**How to complete this task:** Begin at the line containing "Proof. intros Hu." in the data below and go on through the line containing "- pose proof (H2' eq_refl) as Hl. split;", repeating each line exactly; include both ends and no other line.

**Recorded data:**
──────

(* ===== verification/Event.v ===== *)
(** * Events and the making of an event bus

    [event/event.go], [event/stats.go], [event/nats/options.go] and, of
    [event/nats/bus.go], [New], [connect] and [timeoutFor].  A topic is
    checked as a path of non-empty tokens; the options of a bus are checked
    once; a connection that arrives after the caller has given up is closed.
    Proved: which topics are valid, that a bus is only made from acceptable
    options, and that no connection outlives a failed [New]. *)

From Stdlib Require Import Strings.Ascii.
From S2P Require Import Prelude Errors Proto Codec Locate Network Endpoint Options ClientOptions.

(** ** event/event.go *)

Record Event := mkEvent { Topic : string; Payload : bytes }.

(** [strings.HasSuffix] *)
Definition HasSuffix (s suffix : string) : bool :=
  (String.length suffix <=? String.length s)%nat &&
  bool_decide (sdrop (String.length s - String.length suffix) s = suffix).

Definition ValidTopic (topic : string) : bool :=
  if bool_decide (topic = EmptyString) || has_prefix "." topic || HasSuffix topic "." ||
     Contains topic ".." || ContainsAny topic "*>"
  then false
  else forallb (λ char, negb (IsSpace char || IsControl char)) (runes 0 topic).

(** The tokens of a topic, between its dots. *)
Fixpoint tokens (s : string) : list string :=
  match s with
  | EmptyString => [EmptyString]
  | String c s =>
      if Ascii.eqb c "."%char then EmptyString :: tokens s
      else match tokens s with t :: ts => String c t :: ts | [] => [] end
  end.

Lemma tokens_cons s : ∃ t ts, tokens s = t :: ts.
Proof.
  induction s as [|c s (t & ts & IH)]; simpl; [eauto|]. rewrite IH. destruct (Ascii.eqb c "."%char); eauto.
Qed.
Lemma handled_snoc ms m : filter (λ m, fits m = true) (ms ++ [m]) = filter (λ m, fits m = true) ms ++ (if fits m then [m] else []).
Proof. rewrite filter_app, filter_cons, filter_nil. by destruct (fits m). Qed.

Lemma oversized_snoc ms m : filter (λ m, fits m = false) (ms ++ [m]) = filter (λ m, fits m = false) ms ++ (if fits m then [] else [m]).
Proof. rewrite filter_app, filter_cons, filter_nil. by destruct (fits m). Qed.

(** The lifecycle has nothing to do with them. *)
Record same_msgs (u u' : subscription) : Prop := mkSameMsgs {
  sm_hand : hand (csm u') = hand (csm u) ∧ (leaving (csm u') = false → leaving (csm u) = false);
  sm_handling : match csm u' with CHandle _ => csm u' = csm u | _ => HandlerActive (stats u) = false end;
  sm_lists : (delivered u', processed u', lost u', chan u', panicked u') = (delivered u, processed u, lost u, chan u, panicked u);
  sm_stats : (HandlerCalls (stats u'), HandlerPanics (stats u'), HandlerActive (stats u'), QueueCapacity (stats u')) =
             (HandlerCalls (stats u), HandlerPanics (stats u), HandlerActive (stats u), QueueCapacity (stats u));
  sm_times : (LastHandlerDuration (stats u'), MaxHandlerDuration (stats u'), payloadDropped u') =
             (LastHandlerDuration (stats u), MaxHandlerDuration (stats u), payloadDropped u);
}.

Lemma msgs_same u u' : msgs_ok u → same_msgs u u' → msgs_ok u'.
Proof.
  intros [H1 [H2 H2'] H3 H4 H5 H6 H7 H8 H9] [[Ha Hb] Hh Hl Hs Ht]. injection Hl as E1 E2 E3 E4 E5. injection Hs as E6 E7 E8 E9.
  injection Ht as E10 E11 E12. unfold handled, oversized in *.
  split; unfold handled, oversized; rewrite ?E1, ?E2, ?E3, ?E4, ?E5, ?E6, ?E7, ?E8, ?E9, ?E10, ?E11, ?E12, ?Ha; try done; auto.
  - intros m Hm. rewrite Hm in Hh. eauto.
  - destruct (csm u') eqn:E; try done. by rewrite H4, <-Hh.
Qed.

Lemma same_msgs_csm u u' :
  csm u' = csm u → (delivered u', processed u', lost u', chan u', panicked u') = (delivered u, processed u, lost u, chan u, panicked u) →
  (HandlerCalls (stats u'), HandlerPanics (stats u'), HandlerActive (stats u'), QueueCapacity (stats u')) =
  (HandlerCalls (stats u), HandlerPanics (stats u), HandlerActive (stats u), QueueCapacity (stats u)) →
  (LastHandlerDuration (stats u'), MaxHandlerDuration (stats u'), payloadDropped u') =
  (LastHandlerDuration (stats u), MaxHandlerDuration (stats u), payloadDropped u) →
  msgs_ok u → msgs_ok u'.
Proof.
  intros Hc Hl Hs Ht Hu. apply (msgs_same u); [done|]. split; rewrite ?Hc; try done.
  rewrite (mo_active _ Hu). by destruct (csm u).
Qed.

Lemma msgs_beginStop u : msgs_ok u → msgs_ok (beginStop u).
Proof. intros Hu. unfold beginStop. destruct (stopOnce u); [done|]. by apply (same_msgs_csm u). Qed.

Lemma msgs_sample answer u : msgs_ok u → msgs_ok (sampleDropped answer u).
Proof.
  intros Hu. destruct (sampleDropped_stats answer u) as (st & -> & _ & Hc & Hp & Ha & Hq & Hl & Hm).
  apply (same_msgs_csm u); simpl; [done..| | |done]; congruence.
Qed.

Lemma msgs_complete c u : msgs_ok u → leaving c = true → hand (csm u) = [] → msgs_ok ((complete u) <| csm := c |>).
Proof.
  intros Hu Hc Hh. apply (msgs_same u); [done|]. split; simpl; try done.
  - split; [by rewrite Hh; destruct c|by rewrite Hc].
  - rewrite (mo_active _ Hu). by destruct c; try done; destruct (csm u) as [| |[]| | | |].
Qed.

Lemma msgs_step parent u u' : msgs_ok u → sub_step parent u u' → msgs_ok u'.
Proof.
  intros Hu Hst. pose proof Hu as [H1 [H2 H2'] H3 H4 H5 H6 [H7 H7'] H8 H9].
  destruct Hst as [Hc _|m rest Hc Hr|Hc _ _|m Hc _|m Hc _ Hf|m Hc _ Hf|m d r Hc Hd|Hc|Hc Hd|answer Hl|st err Hl|st Hl|st err Hl|Hl
    |m Hm _|_|answer]; try (rewrite ?Hc in *; simpl in *).
  - apply (msgs_same u); [done|]. split; simpl; try done. by rewrite Hc.
  - rewrite Hr, (H2' eq_refl) in *. split; simpl; try done. simpl in H8. lia.
  - apply (msgs_same u); [done|]. split; simpl; try done. by rewrite Hc.
  - rewrite (H2' eq_refl) in *. split; simpl; try done; try naive_solver.
    split; [destruct m; simpl; lia|done].
  - rewrite (H2' eq_refl) in *. split; unfold handled, oversized in *; simpl; try done.
    + by rewrite H1, <-app_assoc.
    + by rewrite handled_snoc, Hf, app_nil_r.
    + by rewrite oversized_snoc, Hf, zlen_app, H6, u64_succ.
    + by rewrite handled_snoc, Hf, app_nil_r.
  - pose proof (H2' eq_refl) as Hl. split; simpl; rewrite ?Hl in *; try done. by intros ? [= <-].
  - pose proof (H2' eq_refl) as Hl. specialize (H3 _ eq_refl).
    destruct r; split; unfold handled, oversized in *; simpl in *; rewrite ?Hl in *; try done; try lia;
      rewrite ?handled_snoc, ?oversized_snoc, ?H3, ?app_nil_r, ?zlen_app, ?length_app, ?H1, ?H5, ?H6, ?H7, <-?app_assoc, ?u64_succ; try done.
    all: split; [|simpl; lia]; f_equal; lia.
  - pose proof (msgs_beginStop _ Hu) as Hb. apply (msgs_same (beginStop u)); [done|].
    assert (csm (beginStop u) = CFinish) as Hc' by (unfold beginStop; by destruct (stopOnce u)).
    split; simpl; try done; [by rewrite Hc'|]. by rewrite (mo_active _ Hb), Hc'.
  - apply msgs_complete; [done..|]. by rewrite Hc.
  - pose proof (msgs_sample answer _ Hu) as Hb. by apply (same_msgs_csm (sampleDropped answer u)).
  - by apply (same_msgs_csm u).
  - by apply (same_msgs_csm u).
  - by apply (same_msgs_csm u).
  - by apply (same_msgs_csm u).
  - split; simpl; try done.
    + rewrite H1, <-!app_assoc. done.
    + rewrite zlen_app. simpl. lia.
  - by apply (same_msgs_csm u).
  - by apply msgs_sample.
Qed.

Lemma msgs_start u : msgs_ok u → csm u = CNone → msgs_ok (start u).
Proof.
  intros Hu Hc. apply (msgs_same u); [done|]. split; simpl; rewrite ?Hc; try done. by rewrite (mo_active _ Hu), Hc.
Qed.

Lemma msgs_activate cap answer u : msgs_ok u → chan u = [] → 0 ≤ cap → msgs_ok (activate cap answer u).1.
Proof. intros Hu Hc Hcap. destruct answer; [done|]. destruct Hu. split; simpl; try done. rewrite Hc. done. Qed.

(** ** A subscription told to stop does *)

Lemma deactivates parent u :
  life_ok u → stopOnce u = true → ∃ u', rtc (sub_step parent) u u' ∧ csm u' = csm u ∧ (0 < deactivated u')%nat.
Proof.
  intros Hu Ho.
  assert (Hset : ∀ u st err, cln u = LSet st err →
            ∃ u', rtc (sub_step parent) u u' ∧ csm u' = csm u ∧ (0 < deactivated u')%nat).
  { intros v st err Hv. eexists. split; [by eapply rtc_once, l_set|]. simpl. split; [done|lia]. }
  assert (Hcall : ∀ u st n, cln u = LCall st n →
            ∃ u', rtc (sub_step parent) u u' ∧ csm u' = csm u ∧ (0 < deactivated u')%nat).
  { intros v st [] Hv.
    - destruct (Hset (v <| cln := LSet st None |> <| unsubscribed := S (unsubscribed v) |>) st None) as (v' & Hr & Hv'); [done|].
      exists v'. split; [|done]. eapply rtc_l; [by apply l_call|done].
    - destruct (Hset (v <| cln := LSet st None |>) st None) as (v' & Hr & Hv'); [done|].
      exists v'. split; [|done]. eapply rtc_l; [by apply l_skip|done]. }
  pose proof (lo_once _ Hu) as H1. pose proof (lo_deactivated _ Hu) as H4. rewrite Ho in H1. destruct (cln u) as [| |st n|st err| |] eqn:Hl; [done| | | | |].
  - destruct (Hcall (deactivate (Ok 0) u) (cancel u) (native u)) as (v' & Hr & Hv' & Hd); [done|].
    exists v'. split; [|split; [|done]]; [eapply rtc_l; [by apply l_enter|done]|].
    rewrite Hv'. unfold deactivate. destruct (sampleDropped_stats (Ok 0) u) as (st & -> & _). done.
  - by eapply Hcall.
  - by eapply Hset.
  - exists u. split; [done|]. split; [done|]. rewrite H4. simpl. lia.
  - exists u. split; [done|]. split; [done|]. rewrite H4. simpl. lia.
Qed.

──────

**Your solution:**
Proof. intros Hu. unfold beginStop. destruct (stopOnce u); [done|]. by apply (same_msgs_csm u). Qed.

Lemma msgs_sample answer u : msgs_ok u → msgs_ok (sampleDropped answer u).
Proof.
  intros Hu. destruct (sampleDropped_stats answer u) as (st & -> & _ & Hc & Hp & Ha & Hq & Hl & Hm).
  apply (same_msgs_csm u); simpl; [done..| | |done]; congruence.
Qed.

Lemma msgs_complete c u : msgs_ok u → leaving c = true → hand (csm u) = [] → msgs_ok ((complete u) <| csm := c |>).
Proof.
  intros Hu Hc Hh. apply (msgs_same u); [done|]. split; simpl; try done.
  - split; [by rewrite Hh; destruct c|by rewrite Hc].
  - rewrite (mo_active _ Hu). by destruct c; try done; destruct (csm u) as [| |[]| | | |].
Qed.

Lemma msgs_step parent u u' : msgs_ok u → sub_step parent u u' → msgs_ok u'.
Proof.
  intros Hu Hst. pose proof Hu as [H1 [H2 H2'] H3 H4 H5 H6 [H7 H7'] H8 H9].
  destruct Hst as [Hc _|m rest Hc Hr|Hc _ _|m Hc _|m Hc _ Hf|m Hc _ Hf|m d r Hc Hd|Hc|Hc Hd|answer Hl|st err Hl|st Hl|st err Hl|Hl
    |m Hm _|_|answer]; try (rewrite ?Hc in *; simpl in *).
  - apply (msgs_same u); [done|]. split; simpl; try done. by rewrite Hc.
  - rewrite Hr, (H2' eq_refl) in *. split; simpl; try done. simpl in H8. lia.
  - apply (msgs_same u); [done|]. split; simpl; try done. by rewrite Hc.
  - rewrite (H2' eq_refl) in *. split; simpl; try done; try naive_solver.
    split; [destruct m; simpl; lia|done].
  - rewrite (H2' eq_refl) in *. split; unfold handled, oversized in *; simpl; try done.
    + by rewrite H1, <-app_assoc.
    + by rewrite handled_snoc, Hf, app_nil_r.
    + by rewrite oversized_snoc, Hf, zlen_app, H6, u64_succ.
    + by rewrite handled_snoc, Hf, app_nil_r.
  - pose proof (H2' eq_refl) as Hl. split; simpl; rewrite ?Hl in *; try done. by intros ? [= <-].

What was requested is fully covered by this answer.